The others in the household, including Dawn (who apparently has not come down with PTSD), just wanted to get the cultists to shut up already. So I had to leave, I had to move out into my car and become homeless, just to make a few people happier. My ailment must have appeared invisible to them. It certainly had no meaning for them and did nothing to evoke any compassion or generosity of spirit from them.

So two years after the firestorm, I found myself entering a phase of homelessness that would last for almost five years. I would lose my car after a year and a half… and almost everything saved from the fire and acquired right after it was lost in a 1995 storage locker theft. Including my merit badge sash.

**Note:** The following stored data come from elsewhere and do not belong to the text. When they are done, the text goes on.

(** C6, as the code has it: for the codes 0, 1, 0, 0, 1, 0, a buffer
    that holds the identity matrix, a null texture and a null shader,
    and a collaborator that leaves memory alone and makes the identity
    transform from the identity matrix, the call returns a render state
    whose blend mode has source factor [Zero], destination factor [One]
    and equation [Add] for colour and for alpha, a mode that keeps the
    destination pixel and does not replace it, whose transform is the
    identity, and whose texture and shader members are null. *)
Theorem createRenderStates_example
    (Identity : Transform) (p : pointer) (m : mem) :
  (forall m0 p0, buffer m0 p0 = Some identity_matrix ->
                 createTransform p0 m0 = Some (Identity, m0)) ->
  buffer m p = Some identity_matrix ->
  exists rs,
    call 0 1 0 0 1 0 p NULL NULL m = Some (rs, m) /\
    RenderStates.blendMode rs = BlendMode.of_factors BlendMode.Zero BlendMode.One /\
    Blending.keeps_destination (RenderStates.blendMode rs) /\
    ~ Blending.replaces (RenderStates.blendMode rs) /\
    RenderStates.transform rs = Identity /\
    RenderStates.texture rs = NULL /\
    RenderStates.shader rs = NULL.
Proof.
  intros Hid Hbuf. eexists. split.
  - apply createRenderStates_returns; [apply Hid, Hbuf | reflexivity | reflexivity].
  - simpl. change (BlendMode.make _ _ _ _ _ _)
      with (BlendMode.of_factors BlendMode.Zero BlendMode.One).
    split; [reflexivity|].
    split; [exact Zero_One_keeps_destination|].
    split; [exact Zero_One_not_replaces|].
    repeat split.
Qed.

(** C7: two calls with the same six codes, buffers of the same contents,
    the same texture handle designating the same wrapper contents and
    the same shader handle return equal render states, for a
    collaborator that leaves memory alone and whose result depends on
    the contents of the buffer only. *)
Theorem createRenderStates_deterministic
    (c1 c2 c3 c4 c5 c6 : DInt) (p1 p2 t s : pointer) (m1 m2 : mem)
    (fs : list float) :
  (forall q m0 T0 m0', createTransform q m0 = Some (T0, m0') -> m0' = m0) ->
  (forall ma mb pa pb gs,
     buffer ma pa = Some gs -> buffer mb pb = Some gs ->
     fst <$> createTransform pa ma = fst <$> createTransform pb mb) ->
  buffer m1 p1 = Some fs ->
  buffer m2 p2 = Some fs ->
  is_Some (createTransform p1 m1) ->
  readable_texture m1 t = true ->
  (forall b, t = Obj b -> m2 !! b = m1 !! b) ->
  wrapper_pointer s = true ->
  exists rs,
    call c1 c2 c3 c4 c5 c6 p1 t s m1 = Some (rs, m1) /\
    call c1 c2 c3 c4 c5 c6 p2 t s m2 = Some (rs, m2).
Proof.
  intros Hpure Hcont Hb1 Hb2 [[T m1'] HT1] Ht Hsame Hs.
  pose proof (Hpure _ _ _ _ HT1) as ->.
  pose proof (Hcont _ _ _ _ _ Hb1 Hb2) as Heq.
  rewrite HT1 in Heq. simpl in Heq.
  destruct (createTransform p2 m2) as [[T2 m2']|] eqn:HT2; [|discriminate].
  simpl in Heq. injection Heq as <-.
  pose proof (Hpure _ _ _ _ HT2) as ->.
  destruct (readable_texture_member _ _ Ht) as [tex Htex].
  destruct (wrapper_pointer_member _ Hs) as [sh Hsh].
  assert (Htex2 : texture_member m2 t = Some tex).
  { destruct t as [|b|b]; simpl in *; try assumption.
    rewrite (Hsame b eq_refl). assumption. }
  eexists. split; apply createRenderStates_returns; eassumption.
Qed.


(** C9: the function is pure.  With a collaborator that leaves memory
    alone, the call returns, and the memory after it is the memory before
    it, so the wrappers and the buffer are as they were.  It reads only
    through its parameters: in any other memory in which the collaborator
    gives the same transform for the buffer pointer and the texture
    parameter designates the same wrapper contents, whatever else that
    memory holds, the call gives the same value; with a collaborator
    that depends on the contents of the buffer only, a memory that holds
    the same buffer contents and the same texture wrapper is enough. *)
Theorem createRenderStates_pure
    (c1 c2 c3 c4 c5 c6 : DInt) (p t s : pointer) (m : mem) :
  (forall q m0 T0 m0', createTransform q m0 = Some (T0, m0') -> m0' = m0) ->
  is_Some (createTransform p m) ->
  readable_texture m t = true ->
  wrapper_pointer s = true ->
  (exists rs, call c1 c2 c3 c4 c5 c6 p t s m = Some (rs, m)) /\
  (forall rs m',
     call c1 c2 c3 c4 c5 c6 p t s m = Some (rs, m') ->
     m' = m /\ forall b, m' !! b = m !! b) /\
  (forall m2,
     fst <$> createTransform p m2 = fst <$> createTransform p m ->
     (forall b, t = Obj b -> m2 !! b = m !! b) ->
     fst <$> call c1 c2 c3 c4 c5 c6 p t s m2
     = fst <$> call c1 c2 c3 c4 c5 c6 p t s m) /\
  ((forall ma mb pa pb gs,
      buffer ma pa = Some gs -> buffer mb pb = Some gs ->
      fst <$> createTransform pa ma = fst <$> createTransform pb mb) ->
   forall m2 fs,
     buffer m p = Some fs -> buffer m2 p = Some fs ->
     (forall b, t = Obj b -> m2 !! b = m !! b) ->
     fst <$> call c1 c2 c3 c4 c5 c6 p t s m2
     = fst <$> call c1 c2 c3 c4 c5 c6 p t s m).
Proof.
  intros Hpure [[T m1] HT] Ht Hs.
  pose proof (Hpure _ _ _ _ HT) as ->.
  destruct (readable_texture_member _ _ Ht) as [tex Htex].
  destruct (wrapper_pointer_member _ Hs) as [sh Hsh].
  assert (Hframe : forall m2,
            fst <$> createTransform p m2 = fst <$> createTransform p m ->
            (forall b, t = Obj b -> m2 !! b = m !! b) ->
            fst <$> call c1 c2 c3 c4 c5 c6 p t s m2
            = fst <$> call c1 c2 c3 c4 c5 c6 p t s m).
  { intros m2 Heq Hsame.
    rewrite (createRenderStates_returns c1 c2 c3 c4 c5 c6 _ _ _ _ _ _ _ _ HT Htex Hsh).
    rewrite HT in Heq. simpl in Heq.
    destruct (createTransform p m2) as [[T2 m2']|] eqn:HT2; [|discriminate].
    simpl in Heq. injection Heq as ->.
    pose proof (Hpure _ _ _ _ HT2) as ->.
    assert (Htex2 : texture_member m2 t = Some tex).
    { destruct t as [|b|b]; simpl in *; try assumption.
      rewrite (Hsame b eq_refl). assumption. }
    rewrite (createRenderStates_returns c1 c2 c3 c4 c5 c6 _ _ _ _ _ _ _ _ HT2 Htex2 Hsh).
    reflexivity. }
  split; [|split; [|split]].
  - eexists. apply createRenderStates_returns; eassumption.
  - intros rs m' H.
    rewrite (createRenderStates_returns c1 c2 c3 c4 c5 c6 _ _ _ _ _ _ _ _ HT Htex Hsh) in H.
    injection H as _ <-. split; reflexivity.
  - exact Hframe.
  - intros Hcont m2 fs Hb Hb2 Hsame.
    apply Hframe; [|exact Hsame].
    exact (Hcont _ _ _ _ _ Hb2 Hb).
Qed.


End Properties.

(** *** The statements at concrete inputs

    The function is run with the spec-modelled collaborator in the memory
    [SpecModel.memory]: the buffer is block 1, the texture wrapper block
    3 (its [This] is the texture of block 2), the shader wrapper block
    4. *)

Lemma createRenderStates_blend_fields_witness :
  exists rs,
    SpecModel.createRenderStates 6 7 0 1 9 2
      (Obj 1%positive) (Obj 3%positive) (Obj 4%positive) SpecModel.memory
    = Some (rs, SpecModel.memory) /\
    holds_Factor (BlendMode.colorSrcFactor (RenderStates.blendMode rs)) 6 /\
    holds_Factor (BlendMode.colorDstFactor (RenderStates.blendMode rs)) 7 /\
    holds_Equation (BlendMode.colorEquation (RenderStates.blendMode rs)) 0 /\
    holds_Factor (BlendMode.alphaSrcFactor (RenderStates.blendMode rs)) 1 /\
    holds_Factor (BlendMode.alphaDstFactor (RenderStates.blendMode rs)) 9 /\
    holds_Equation (BlendMode.alphaEquation (RenderStates.blendMode rs)) 2.
Proof.
  apply (createRenderStates_blend_fields
           SpecModel.Transform SpecModel.Identity SpecModel.createTransform
           SpecModel.unspecified SpecModel.unspecified
           6 7 0 1 9 2 (Obj 1%positive) (Obj 3%positive) (Obj 4%positive)
           SpecModel.memory SpecModel.Identity SpecModel.memory);
    reflexivity.
Defined.

Lemma createRenderStates_texture_reference_witness :
  (exists rs,
     SpecModel.createRenderStates 6 7 0 1 9 2
       (Obj 1%positive) NULL (Obj 4%positive) SpecModel.memory
     = Some (rs, SpecModel.memory) /\
     RenderStates.texture rs = NULL) /\
  (exists rs,
     SpecModel.createRenderStates 6 7 0 1 9 2
       (Obj 1%positive) (Obj 3%positive) (Obj 4%positive) SpecModel.memory
     = Some (rs, SpecModel.memory) /\
     RenderStates.texture rs = Obj 2%positive).
Proof.
  split.
  - apply (createRenderStates_texture_reference
             SpecModel.Transform SpecModel.Identity SpecModel.createTransform
             SpecModel.unspecified SpecModel.unspecified
             6 7 0 1 9 2 (Obj 1%positive) NULL (Obj 4%positive)
             SpecModel.memory SpecModel.Identity SpecModel.memory);
      reflexivity.
  - apply (createRenderStates_texture_reference
             SpecModel.Transform SpecModel.Identity SpecModel.createTransform
             SpecModel.unspecified SpecModel.unspecified
             6 7 0 1 9 2 (Obj 1%positive) (Obj 3%positive) (Obj 4%positive)
             SpecModel.memory SpecModel.Identity SpecModel.memory
             eq_refl eq_refl) with (b := 3%positive);
      reflexivity.
Defined.

(** C2, as the spec words it, fails: the texture member is not the
    texture parameter.  With the wrapper of block 3 as parameter, whose
    [This] is the texture of block 2, the member is the address of block
    2; and when the [This] of that wrapper is null, the parameter is not
    null and the member is. *)
Lemma createRenderStates_texture_not_the_handle :
  (exists rs,
     SpecModel.createRenderStates 6 7 0 1 9 2
       (Obj 1%positive) (Obj 3%positive) (Obj 4%positive) SpecModel.memory
     = Some (rs, SpecModel.memory) /\
     Obj 3%positive <> NULL /\
     RenderStates.texture rs = Obj 2%positive /\
     RenderStates.texture rs <> Obj 3%positive) /\
  (exists rs,
     SpecModel.createRenderStates 6 7 0 1 9 2
       (Obj 1%positive) (Obj 3%positive) (Obj 4%positive)
       (<[3%positive := sfTexture NULL]> SpecModel.memory)
     = Some (rs, <[3%positive := sfTexture NULL]> SpecModel.memory) /\
     Obj 3%positive <> NULL /\
     RenderStates.texture rs = NULL /\
     RenderStates.texture rs <> Obj 3%positive).
Proof.
  split.
  - exists (RenderStates.make (BlendMode.make 6 7 0 1 9 2)
              SpecModel.Identity (Obj 2%positive) (ThisOf 4%positive)).
    split; [reflexivity|]. simpl.
    split; [discriminate|]. split; [reflexivity | discriminate].
  - exists (RenderStates.make (BlendMode.make 6 7 0 1 9 2)
              SpecModel.Identity NULL (ThisOf 4%positive)).
    split; [reflexivity|]. simpl.
    split; [discriminate|]. split; [reflexivity | discriminate].
Qed.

All of this still lives, all too alive in cupboards of my mind, ready to leap out and shut me down at the least provocation. I can not watch TV anymore. All kinds of news stories bring me to tears. Fixing meals is still too complicated for me. My entire extended family and over 90% of my friends abandoned me when I could no longer keep up with their way of life when my life had become far less upbeat than theirs.

No more Earth First! roadshows for me. I don’t have a car, and I mostly stay within three miles of my home, rarely leaving the small town where I now live. I have countless scars that will haunt my dreams and follow me through my days for the rest of my life. The battle scenes of my mind awaken me each day. So far, the firestorm has burned like a blowtorch almost a decade out of my life. I now consider myself a holocaust survivor.


(1) All quotes attributed to Captain Donald R. Parker taken from, “The Oakland-Berkeley Hills Fire: An Overview,” by Captain Donald R. Parker, Oakland Office of Fire Services, “Captain Parker was the “Division C” commander, in charge of operations at the Claremont Hotel on October 20, 1991. He is assigned to the Oakland Division of training.

(2) ”Kernal of Fear” by Mark Caldwell, Discover, June 1995, p. 97-102)

2011 addendum: Fortunately, I have healed a tremendous amount since I wrote this 11 years ago. And I now have a bicycle. I still have the Earth First! videos I saved from the fire, which are,  20 years later, finally getting seen as I now upload them to the Internet. And, uhm, I’m running for Congress!